Among the entries that follow, find every line with the word "Definition" and copy it.

(Data listing begins)

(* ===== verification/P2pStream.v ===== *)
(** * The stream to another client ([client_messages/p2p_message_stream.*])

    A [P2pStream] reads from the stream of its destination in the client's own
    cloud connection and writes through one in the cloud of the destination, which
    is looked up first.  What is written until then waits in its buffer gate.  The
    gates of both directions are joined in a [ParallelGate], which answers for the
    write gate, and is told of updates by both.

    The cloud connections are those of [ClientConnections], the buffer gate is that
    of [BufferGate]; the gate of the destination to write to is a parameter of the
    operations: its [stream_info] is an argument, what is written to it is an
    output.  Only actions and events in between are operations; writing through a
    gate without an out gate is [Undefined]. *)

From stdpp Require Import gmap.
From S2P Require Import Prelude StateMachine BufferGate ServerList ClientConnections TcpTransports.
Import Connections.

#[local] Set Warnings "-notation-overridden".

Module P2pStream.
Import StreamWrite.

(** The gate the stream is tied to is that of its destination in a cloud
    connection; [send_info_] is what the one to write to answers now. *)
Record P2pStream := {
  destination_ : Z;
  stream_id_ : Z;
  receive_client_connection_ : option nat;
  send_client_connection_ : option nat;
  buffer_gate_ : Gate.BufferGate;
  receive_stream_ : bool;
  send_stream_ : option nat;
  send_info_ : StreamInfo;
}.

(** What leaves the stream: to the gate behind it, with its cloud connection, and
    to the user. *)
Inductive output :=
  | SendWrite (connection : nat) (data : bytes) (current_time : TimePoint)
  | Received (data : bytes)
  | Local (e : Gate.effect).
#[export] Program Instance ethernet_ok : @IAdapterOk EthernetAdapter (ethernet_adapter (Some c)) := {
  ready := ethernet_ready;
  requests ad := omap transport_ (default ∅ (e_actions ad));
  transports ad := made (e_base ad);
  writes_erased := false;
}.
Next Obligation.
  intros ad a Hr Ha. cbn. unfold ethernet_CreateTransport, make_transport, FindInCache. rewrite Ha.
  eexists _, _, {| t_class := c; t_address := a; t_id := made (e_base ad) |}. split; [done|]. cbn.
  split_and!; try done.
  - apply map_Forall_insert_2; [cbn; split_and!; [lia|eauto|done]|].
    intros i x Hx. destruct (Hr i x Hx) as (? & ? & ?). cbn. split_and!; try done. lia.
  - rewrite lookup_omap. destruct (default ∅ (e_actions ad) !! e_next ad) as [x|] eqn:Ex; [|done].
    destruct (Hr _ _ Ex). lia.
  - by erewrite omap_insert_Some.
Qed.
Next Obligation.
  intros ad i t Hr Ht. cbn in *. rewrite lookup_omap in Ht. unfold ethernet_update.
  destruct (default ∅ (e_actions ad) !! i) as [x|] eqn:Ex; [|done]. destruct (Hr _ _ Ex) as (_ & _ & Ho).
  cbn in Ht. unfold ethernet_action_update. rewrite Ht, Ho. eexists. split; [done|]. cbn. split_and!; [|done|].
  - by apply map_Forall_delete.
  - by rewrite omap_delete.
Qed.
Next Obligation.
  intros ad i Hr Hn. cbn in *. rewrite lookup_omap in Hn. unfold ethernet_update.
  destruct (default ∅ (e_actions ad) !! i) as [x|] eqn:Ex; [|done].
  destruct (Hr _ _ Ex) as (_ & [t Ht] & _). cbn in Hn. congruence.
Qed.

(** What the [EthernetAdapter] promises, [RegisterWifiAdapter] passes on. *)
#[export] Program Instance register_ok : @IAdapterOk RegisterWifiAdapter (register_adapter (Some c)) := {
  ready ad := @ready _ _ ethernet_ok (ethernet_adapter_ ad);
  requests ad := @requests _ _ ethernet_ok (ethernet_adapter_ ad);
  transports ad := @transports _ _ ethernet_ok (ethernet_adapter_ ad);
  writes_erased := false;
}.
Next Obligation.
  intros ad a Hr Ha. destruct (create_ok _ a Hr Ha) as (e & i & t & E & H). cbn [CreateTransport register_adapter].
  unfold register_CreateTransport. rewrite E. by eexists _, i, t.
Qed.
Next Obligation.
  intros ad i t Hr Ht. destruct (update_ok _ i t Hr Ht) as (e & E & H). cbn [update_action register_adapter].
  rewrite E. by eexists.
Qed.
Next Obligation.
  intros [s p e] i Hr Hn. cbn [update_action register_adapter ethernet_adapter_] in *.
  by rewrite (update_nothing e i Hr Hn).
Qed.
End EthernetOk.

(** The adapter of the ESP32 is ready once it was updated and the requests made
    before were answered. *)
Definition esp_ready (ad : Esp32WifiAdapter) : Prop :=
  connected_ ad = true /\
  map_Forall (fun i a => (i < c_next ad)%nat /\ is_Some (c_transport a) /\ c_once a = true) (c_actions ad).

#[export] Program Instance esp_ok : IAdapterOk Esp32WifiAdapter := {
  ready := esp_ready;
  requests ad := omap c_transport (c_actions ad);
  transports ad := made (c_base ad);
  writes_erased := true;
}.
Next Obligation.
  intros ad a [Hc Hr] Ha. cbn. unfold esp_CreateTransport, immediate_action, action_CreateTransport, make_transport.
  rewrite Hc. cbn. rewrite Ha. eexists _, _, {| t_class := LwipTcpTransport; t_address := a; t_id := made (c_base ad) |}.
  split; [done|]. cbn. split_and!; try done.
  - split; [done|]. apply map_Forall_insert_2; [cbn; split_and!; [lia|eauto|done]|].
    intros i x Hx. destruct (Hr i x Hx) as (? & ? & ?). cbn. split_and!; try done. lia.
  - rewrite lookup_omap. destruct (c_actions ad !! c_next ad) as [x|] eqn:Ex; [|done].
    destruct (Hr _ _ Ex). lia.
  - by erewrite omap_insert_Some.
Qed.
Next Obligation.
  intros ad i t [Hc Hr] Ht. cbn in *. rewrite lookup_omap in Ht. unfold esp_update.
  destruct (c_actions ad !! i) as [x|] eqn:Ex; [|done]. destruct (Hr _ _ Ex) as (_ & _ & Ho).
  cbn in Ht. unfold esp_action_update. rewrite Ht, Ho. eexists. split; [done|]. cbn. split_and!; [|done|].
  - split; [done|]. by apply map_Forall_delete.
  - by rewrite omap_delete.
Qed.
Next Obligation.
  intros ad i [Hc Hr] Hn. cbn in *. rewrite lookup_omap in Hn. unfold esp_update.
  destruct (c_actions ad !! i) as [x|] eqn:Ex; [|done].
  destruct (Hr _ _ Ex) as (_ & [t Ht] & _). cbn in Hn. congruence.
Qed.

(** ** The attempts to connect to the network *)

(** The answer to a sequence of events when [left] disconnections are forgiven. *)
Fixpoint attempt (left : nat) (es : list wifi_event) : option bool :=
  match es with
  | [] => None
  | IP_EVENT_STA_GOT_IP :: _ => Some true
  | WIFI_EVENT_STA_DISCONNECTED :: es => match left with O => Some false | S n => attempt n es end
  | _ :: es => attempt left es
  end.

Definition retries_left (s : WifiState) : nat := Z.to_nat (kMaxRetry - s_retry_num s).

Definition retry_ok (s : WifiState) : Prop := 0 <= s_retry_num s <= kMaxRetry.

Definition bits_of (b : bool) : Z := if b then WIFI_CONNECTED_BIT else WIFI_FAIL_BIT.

(Data listing ends)

* **Written response**
Definition esp_ready (ad : Esp32WifiAdapter) : Prop :=
Definition retries_left (s : WifiState) : nat := Z.to_nat (kMaxRetry - s_retry_num s).
Definition retry_ok (s : WifiState) : Prop := 0 <= s_retry_num s <= kMaxRetry.
Definition bits_of (b : bool) : Z := if b then WIFI_CONNECTED_BIT else WIFI_FAIL_BIT.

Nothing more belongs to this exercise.